After lunch, I buckled in my older two taking note of previous behavior and got down to shopping. The shopping went fairly well except for the hair pulling, pinching, and constant begging from my son for me to buy him some “peenie-butters” (aka Reese’s Peanut Putter Cups). I did end up giving in to that request only to use it as a threat the rest of our shopping experience. I told him if he did not quit yelling or if my daughter did not stop trying to lick her brother, the peenie-butters would not stay in the cart. At check out, I unloaded the groceries, and my son decided to have a meltdown because I would not unbuckle him. My daughter Keira was over this entire grocery experience, and used her feet to try to knock candy from the nearby stand. A gentleman behind me shakes his head and smiles at me, and I smile back really wanting to say “I was crazy to think I could do this on my own!”
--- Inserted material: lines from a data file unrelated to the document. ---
Lemma percpu_sum lookup_percpu key value values :
  lookup_percpu key = Some values →
  map_get_value_percpu_array lookup_percpu (zlen values) key value =
    Some (mkRec (u64 (sum_by rx_packets values)) (u64 (sum_by rx_bytes values))).
Proof.
  intros H. unfold map_get_value_percpu_array. rewrite H.
  destruct (for_loop_inv
    (λ i s, s = (u64 (sum_by rx_packets (take (Z.to_nat i) values)),
                u64 (sum_by rx_bytes (take (Z.to_nat i) values))))
    (sum_body values) 0 (zlen values) (0, 0)) as (s & -> & ->); [lia| |done|].
  - intros i s Hi ->. unfold sum_body. destruct (aget_is_Some values i Hi) as [v Hv]. rewrite Hv.
    cbn [mbind option_bind fst snd]. eexists. split; [done|].
    replace (Z.to_nat (i + 1)) with (S (Z.to_nat i)) by lia.
    rewrite (take_S_r _ _ v) by (rewrite <- aget_to_nat by lia; done).
    rewrite !sum_by_app, !u64_add_l. unfold sum_by. cbn [foldr]. by rewrite !Z.add_0_r.
  - cbn [mbind option_bind fst snd]. by rewrite take_ge by lia.
Qed.

(** ** From packets to the sums a user reads *)

(** A packet handled on a CPU with the action of the program. *)
Record rx_event : Type := mkEv { ev_cpu : nat; ev_ctx : xdp_md; ev_action : Z }.

(** The per-CPU map: an array of records for each CPU. *)
Definition run_event (m : list (list datarec)) (e : rx_event) : list (list datarec) :=
  alter (λ st, (xdp_stats_record_action (ev_ctx e) (ev_action e) st).2) (ev_cpu e) m.

Definition run_events (m : list (list datarec)) (es : list rx_event) : list (list datarec) :=
  foldl run_event m es.

Definition rec0 : datarec := mkRec 0 0.
Definition map_init (nr_cpus : nat) : list (list datarec) := replicate nr_cpus (replicate 5 rec0).

(** The record of [key] on every CPU. *)
Definition column (key : Z) (m : list (list datarec)) : list datarec :=
  map (λ st, default rec0 (aget st key)) m.

Definition event_ok (nr_cpus : nat) (e : rx_event) : Prop :=
  (ev_cpu e < nr_cpus)%nat ∧ md_ok (ev_ctx e) ∧ 0 <= ev_action e.

(** What the events amount to for one action. *)
Definition packets_of (key : Z) (es : list rx_event) : Z :=
  zlen (filter (λ e, ev_action e = key) es).
Definition bytes_of (key : Z) (es : list rx_event) : Z :=
  sum_by (λ e, zlen (xd_bytes (ev_ctx e))) (filter (λ e, ev_action e = key) es).

Lemma packets_of_snoc key es e :
  packets_of key (es ++ [e]) = packets_of key es + (if ev_action e =? key then 1 else 0).
Proof.
  unfold packets_of. rewrite list.filter_app, length_app, list.filter_cons, list.filter_nil.
  case_decide; zcase; try done; cbn; lia.
Qed.

Lemma bytes_of_snoc key es e :
  bytes_of key (es ++ [e]) =
    bytes_of key es + (if ev_action e =? key then zlen (xd_bytes (ev_ctx e)) else 0).
Proof.
  unfold bytes_of. rewrite list.filter_app, sum_by_app, list.filter_cons, list.filter_nil.
  unfold sum_by. case_decide; zcase; try done; cbn [foldr]; lia.
Qed.

(** The map keeps one array of five records per CPU. *)
Definition map_shape (m : list (list datarec)) : Prop := Forall (λ st, length st = 5%nat) m.

Lemma record_action_length ctx action stats :
  length (xdp_stats_record_action ctx action stats).2 = length stats.
Proof.
  unfold xdp_stats_record_action. destruct (_ <=? _); [done|].
  destruct (aget stats action); [|done]. apply length_insert.
Qed.

Lemma run_event_shape m e : map_shape m → map_shape (run_event m e).
Proof.
  intros H. unfold run_event. apply Forall_alter; [done|].
  intros st _ Hst. by rewrite record_action_length.
Qed.

Lemma column_run_event key m e st :
  m !! ev_cpu e = Some st →
  column key (run_event m e) =
    <[ev_cpu e := default rec0 (aget (xdp_stats_record_action (ev_ctx e) (ev_action e) st).2 key)]>
      (column key m).
Proof.
  intros H. unfold column, run_event. apply list_eq. intros j.
  rewrite list_lookup_fmap, list_lookup_alter, list_lookup_insert, list_lookup_fmap.
  rewrite length_map. pose proof (lookup_lt_Some _ _ _ H).
  case_decide; subst; cbn; [|by destruct (decide (_ ∧ _)); [lia|]].
  rewrite decide_True by lia. by rewrite H.
Qed.

Lemma aget_insert {A} (l : list A) i x j :
  0 <= i < zlen l → aget (<[Z.to_nat i := x]> l) j = if j =? i then Some x else aget l j.
Proof. intros H. by apply aget_aset, aset_eq. Qed.

(** The record of [key] after one event on its CPU. *)
Lemma record_action_key ctx action st key :
  md_ok ctx → 0 <= action → length st = 5%nat → 0 <= key < XDP_ACTION_MAX →
  ∃ rec, aget st key = Some rec ∧
    aget (xdp_stats_record_action ctx action st).2 key =
      Some (if action =? key then mkRec (u64 (rx_packets rec + 1)) (u64 (rx_bytes rec + zlen (xd_bytes ctx)))
            else rec).
Proof.
  unfold XDP_ACTION_MAX, XDP_REDIRECT. intros Hok Ha Hst Hk.
  destruct (aget_is_Some st key) as [rec Hrec]; [lia|]. exists rec. split; [done|].
  destruct (Z.ltb_spec action 5).
  - destruct (aget_is_Some st action) as [reca Hreca]; [lia|].
    rewrite (record_action_ok ctx action st reca) by done. cbn [snd].
    rewrite aget_insert by lia. zcase; try lia; [|done]. congruence.
  - unfold xdp_stats_record_action, XDP_ACTION_MAX, XDP_REDIRECT.
    rewrite (proj2 (Z.leb_le _ _)) by lia. cbn [snd]. zcase; [lia|done].
Qed.

Lemma u64_sub_add s a b : u64 (s - a + u64 (a + b)) = u64 (s + b).
Proof. unfold u64. rewrite Zplus_mod_idemp_r. f_equal. lia. Qed.

Lemma column_step key m e :
  map_shape m → event_ok (length m) e → 0 <= key < XDP_ACTION_MAX →
  u64 (sum_by rx_packets (column key (run_event m e))) =
    u64 (sum_by rx_packets (column key m) + if ev_action e =? key then 1 else 0)
  ∧ u64 (sum_by rx_bytes (column key (run_event m e))) =
    u64 (sum_by rx_bytes (column key m)
         + if ev_action e =? key then zlen (xd_bytes (ev_ctx e)) else 0).
Proof.
  intros Hm (Hcpu & Hctx & Ha) Hk.
  destruct (lookup_lt_is_Some_2 m (ev_cpu e) Hcpu) as [st Hst].
  assert (length st = 5%nat) as Hlen by (by eapply (Forall_lookup_1 _ _ _ _ Hm)).
  destruct (record_action_key (ev_ctx e) (ev_action e) st key Hctx Ha Hlen Hk) as (rec & Hrec & Hnew).
  rewrite (column_run_event key m e st Hst), Hnew. cbn [default from_option id].
  assert (column key m !! ev_cpu e = Some rec) as Hcol.
  { unfold column. rewrite list_lookup_fmap, Hst. cbn. by rewrite Hrec. }
  rewrite !(sum_by_insert _ _ _ rec) by done.
  destruct (ev_action e =? key); cbn [rx_packets rx_bytes].
  - by rewrite !u64_sub_add.
  - split; f_equal; lia.
Qed.

Lemma column_init key n :
  0 <= key < XDP_ACTION_MAX → column key (replicate n (replicate 5 rec0)) = replicate n rec0.
Proof.
  unfold XDP_ACTION_MAX, XDP_REDIRECT. intros Hk. unfold column.
  assert (default rec0 (aget (replicate 5 rec0) key) = rec0) as E
    by (rewrite aget_to_nat, lookup_replicate_2 by lia; done).
  induction n as [|n IH]; [done|].
  change (map ?f (replicate (S n) ?x)) with (f x :: map f (replicate n x)).
  cbv beta. by rewrite IH, E.
Qed.

Lemma sum_by_replicate {A} (f : A → Z) n x : sum_by f (replicate n x) = Z.of_nat n * f x.
Proof.
  unfold sum_by. induction n as [|n IH]; [done|]. cbn [replicate foldr]. rewrite IH. lia.
Qed.

Lemma run_events_sums nr_cpus es key :
  Forall (event_ok nr_cpus) es → 0 <= key < XDP_ACTION_MAX →
  let m := run_events (map_init nr_cpus) es in
  map_shape m ∧ length m = nr_cpus
  ∧ u64 (sum_by rx_packets (column key m)) = u64 (packets_of key es)
  ∧ u64 (sum_by rx_bytes (column key m)) = u64 (bytes_of key es).
Proof.
  intros Hes Hk. induction es as [|e es IH] using rev_ind; cbn zeta.
  - unfold run_events, map_init. cbn [foldl].
    assert (∀ f : datarec → Z, f rec0 = 0 →
      sum_by f (column key (replicate nr_cpus (replicate 5 rec0))) = 0) as Hz.
    { intros f Hf. by rewrite column_init, sum_by_replicate, Hf, Z.mul_0_r. }
    rewrite !Hz by done. split_and!; [|by rewrite length_replicate|done|done].
    by apply Forall_replicate.
  - apply Forall_app in Hes as [Hes He]. apply Forall_cons_1 in He as [He _].
    destruct (IH Hes) as (Hm & Hl & Hp & Hb).
    unfold run_events in *. rewrite foldl_app. cbn [foldl]. set (m := foldl run_event _ es) in *.
    destruct (column_step key m e Hm) as [E1 E2]; [by rewrite Hl|done|].
    rewrite E1, E2, packets_of_snoc, bytes_of_snoc.
    rewrite <- (u64_add_l (sum_by rx_packets _)), <- (u64_add_l (sum_by rx_bytes _)), Hp, Hb, !u64_add_l.
    split_and!; [by apply run_event_shape| |done|done].
    unfold run_event. by rewrite length_alter.
Qed.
It is now nearly 3:30 p.m. and my kids are grumpy, the baby is screaming again, and I am beyond exhausted. I unload my groceries as fast as I can, and get my older two in the back seat and hand them the iPad to play games. It is time to nurse my baby again, and I still need to go to a local wholesale warehouse store to update my membership. My husband calls surprised I am not back home already as Tristan and Keira start to fight over the game. I loose it by that time, and rip the game out of their hands, tell my husband I have to go, yell at the kids to get in their chairs, and tell them “Mommy is done, no more!” I buckle Ayla in and fight my other two into their car seats who by now are yawning from no naps. My son starts to scream he needs to poop again. I cannot even handle the thought of getting them all back into the store, so I tell him to hold it, we are going home. I start the truck as they fight and the baby screams, and I pray I make it home in one piece.
By the time we reach the interstate all three kids are out cold with drool down the sides of their mouths. I praise God for the moment of silence and vow to myself NEVER to do this without Michael. What I thought would be a two hour lunch and short shopping trip ended up to be nearly four hours long.
If you are a parent of several kids, how do you manage the trips out? I want to know the tricks you use or if you are smarter than me, and do it on your own, but alone!